In an ideal world, I would work as a professor in a school of education. I don’t want to leave New York City, and that significantly limits my options. I’m not the most outspoken organizer in the city, but I’m not soft spoken about my politics which I think could have an impact on the jobs that are available to me. That’s a choice that I’m okay making given my positionality, particularly as a white person and given that I have a community and resources available to me that allows me to make that choice. I understand why others might not make that choice. But all of that is to say, I’m planning to apply for jobs if they exist, but I’m not necessarily expecting to get them. There are a lot of other spaces in education that one can be in.

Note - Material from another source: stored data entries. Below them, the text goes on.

(** The names app.py binds at module level: its imports, [loaders] and its
    functions, then the variables of the top-level code.  A name a function
    body uses and does not assign is looked up here at call time, then in
    the builtins, where [load_dotenv] is not found either. *)
Definition module_names : list string :=
  [ "os"; "time"; "st";
    "load_txt"; "load_pdf"; "load_docx"; "load_odt";
    "scan_folders";
    "chunk_text"; "create_collection"; "add_chunks"; "create_file_index_chunk";
    "set_llm"; "generate_answer"; "set_langchain_history";
    "query_documents";
    "HumanMessage"; "AIMessage";
    "loaders";
    "is_streamlit_cloud"; "get_secret"; "extract_zip_and_scan";
    "render_sidebar"; "initialize_vector_store"; "handle_chat_input";
    "files"; "temp_dir"; "collection_path"; "llm"; "message" ].

Definition bound (name : string) : bool := bool_decide (name ∈ module_names).

(** [load_dotenv()] of python-dotenv with its default [override=False]:
    a variable of the file is set unless the environment already has it. *)
Definition load_dotenv (file : list (string * string)) (env : gmap string string)
  : gmap string string :=
  foldl (λ e kv, match e !! kv.1 with Some _ => e | None => <[kv.1 := kv.2]> e end) env file.

(** [d.get(key, default)] / [os.getenv(key, default)]. *)
Definition get_or (d : gmap string string) (key : string) (default : atom) : atom :=
  match d !! key with
  | Some v => PStr v
  | None => default
  end.

(** [get_secret(key, default)]: the value returned or the exception raised,
    and [os.environ] afterwards. *)
Definition get_secret (w : world) (key : string) (default : atom)
  : (exn + atom) * gmap string string :=
  if is_streamlit_cloud (environ w) then
    (inr (get_or (secrets w) key default), environ w)
  else if bound "load_dotenv" then
    let env := load_dotenv (dotenv_file w) (environ w) in
    (inr (get_or env key default), env)
  else
    (inl (NameError "load_dotenv"), environ w).

(** [loaders]: file extension to loader function. *)
Definition loaders : gmap string loader :=
  {[ ".txt" := load_txt; ".pdf" := load_pdf; ".docx" := load_docx; ".odt" := load_odt ]}.

(** [extract_zip_and_scan(uploaded_zip)]. *)
Definition extract_zip_and_scan (w : world) (uploaded_zip : value)
  : M (string * list string) :=
  let temp_dir := mkdtemp w in
  (z ← as_zip uploaded_zip;
   match extractall w z temp_dir with
   | Some e => raise e
   | None => mret tt
   end);;
  files ← call (scan_folders w temp_dir);
  mret (temp_dir, files).

(** [render_sidebar()]. *)
Definition render_sidebar (w : world) (ev : events) : M unit :=
  show (Title "📁 Document Settings");;
  (if is_streamlit_cloud (environ w) then
     show (FileUploader "Upload a ZIP file with your documents:");;
     match file_uploader ev with
     | Some uploaded_zip =>
         show (Button "Load ZIP");;
         when (load_zip_clicked ev)
           (setattr "uploaded_zip" (VZip uploaded_zip);;
            del_if_in "collection";;
            del_if_in "files";;
            rerun)
     | None => mret tt
     end;;
     b ← has "uploaded_zip";
     when b
       (show (Markdown "---");;
        show (Success "📦 **ZIP Uploaded:**");;
        z ← getattr "uploaded_zip" ≫= as_zip;
        show (Code (name z));;
        b ← has "files";
        when b
          (n ← getattr "files" ≫= py_len;
           show (Info ("📄 **Files Indexed:** " +:+ pretty n))))
   else
     show (TextInput "Enter folder path:");;
     let folder_path := text_input ev in
     show (Button "Load Folder");;
     when (load_folder_clicked ev)
       (if negb (String.eqb folder_path "") && path_exists w folder_path then
          setattr "folder_path" (VStr folder_path);;
          del_if_in "collection";;
          del_if_in "files";;
          rerun
        else if negb (String.eqb folder_path "") then
          show (Error "Folder not found. Please check the path.");;
          del_if_in "files";;
          del_if_in "folder_path"
        else
          show (Info "Please enter a folder path"));;
     b ← has "folder_path";
     when b
       (show (Markdown "---");;
        show (Success "📂 **Current Folder:**");;
        p ← getattr "folder_path" ≫= as_str;
        show (Code p);;
        b ← has "files";
        when b
          (n ← getattr "files" ≫= py_len;
           show (Info ("📄 **Files Indexed:** " +:+ pretty n)))));;
  show (Markdown "---");;
  show (Button "🗑️ Clear Chat History");;
  when (clear_chat_clicked ev)
    (setattr "messages" (VMsgs []);;
     rerun).


(** Modelled from the spec: [add_chunks(chunks, collection)] of the
    vector_store module, which is not part of the two files.  It inserts
    the chunks and returns the collection handle; a call that fails raises
    and leaves what was inserted before as it was.  Which calls fail is
    the world's choice ([add_chunks_error]). *)
Definition add_chunks (w : world) (chunks : list chunk) (c : vcollection)
  : exn + vcollection :=
  match add_chunks_error w chunks c with
  | Some e => inl e
  | None => inr (Collection (coll_scope c) (coll_chunks c ++ chunks))
  end.

(** The [try]/[except KeyError] of the indexing loop: look the loader up
    and run it. *)
Definition load_content (w : world) (file : string) : M string :=
  let extension := splitext w file in
  try_except
    (fn ← item loaders extension;
     call (run_loader w fn file))
    (λ e, if is_KeyError e
          then Some (show (Write ("File " +:+ file +:+ " not supported. Skipping."));;
                     mret "")
          else None).

(** The [if chunks:] block of the indexing loop. *)
Definition insert_chunks (w : world) (file : string) (chunks : list chunk)
    (collection : vcollection) : M vcollection :=
  match chunks with
  | [] => mret collection
  | _ =>
      try_except
        (call (add_chunks w chunks collection))
        (λ _, Some (show (Write ("Error processing file " +:+ file +:+ ". Skipping."));;
                    mret collection))
  end.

I still have my license as a teacher, and I can go back to teaching high school potentially. Although that’s a whole choice that I have mixed feelings about too. But I think every institution has its issues and is problematic. And it’s just kind of a choice about which issues do you want to deal with. Academia has one set of issues and working in a public high school would be another. I’m interested in continuing my research, but not for the sake of doing research itself, but more so research in service of social movements. If I have an opportunity to do that, then I would continue research in that sense, but doing organizing work and teaching in some capacity is what I find myself most drawn to.  

This interview was conducted by Mehrnaz Moghaddam, Humanities Alliance Communication Fellow.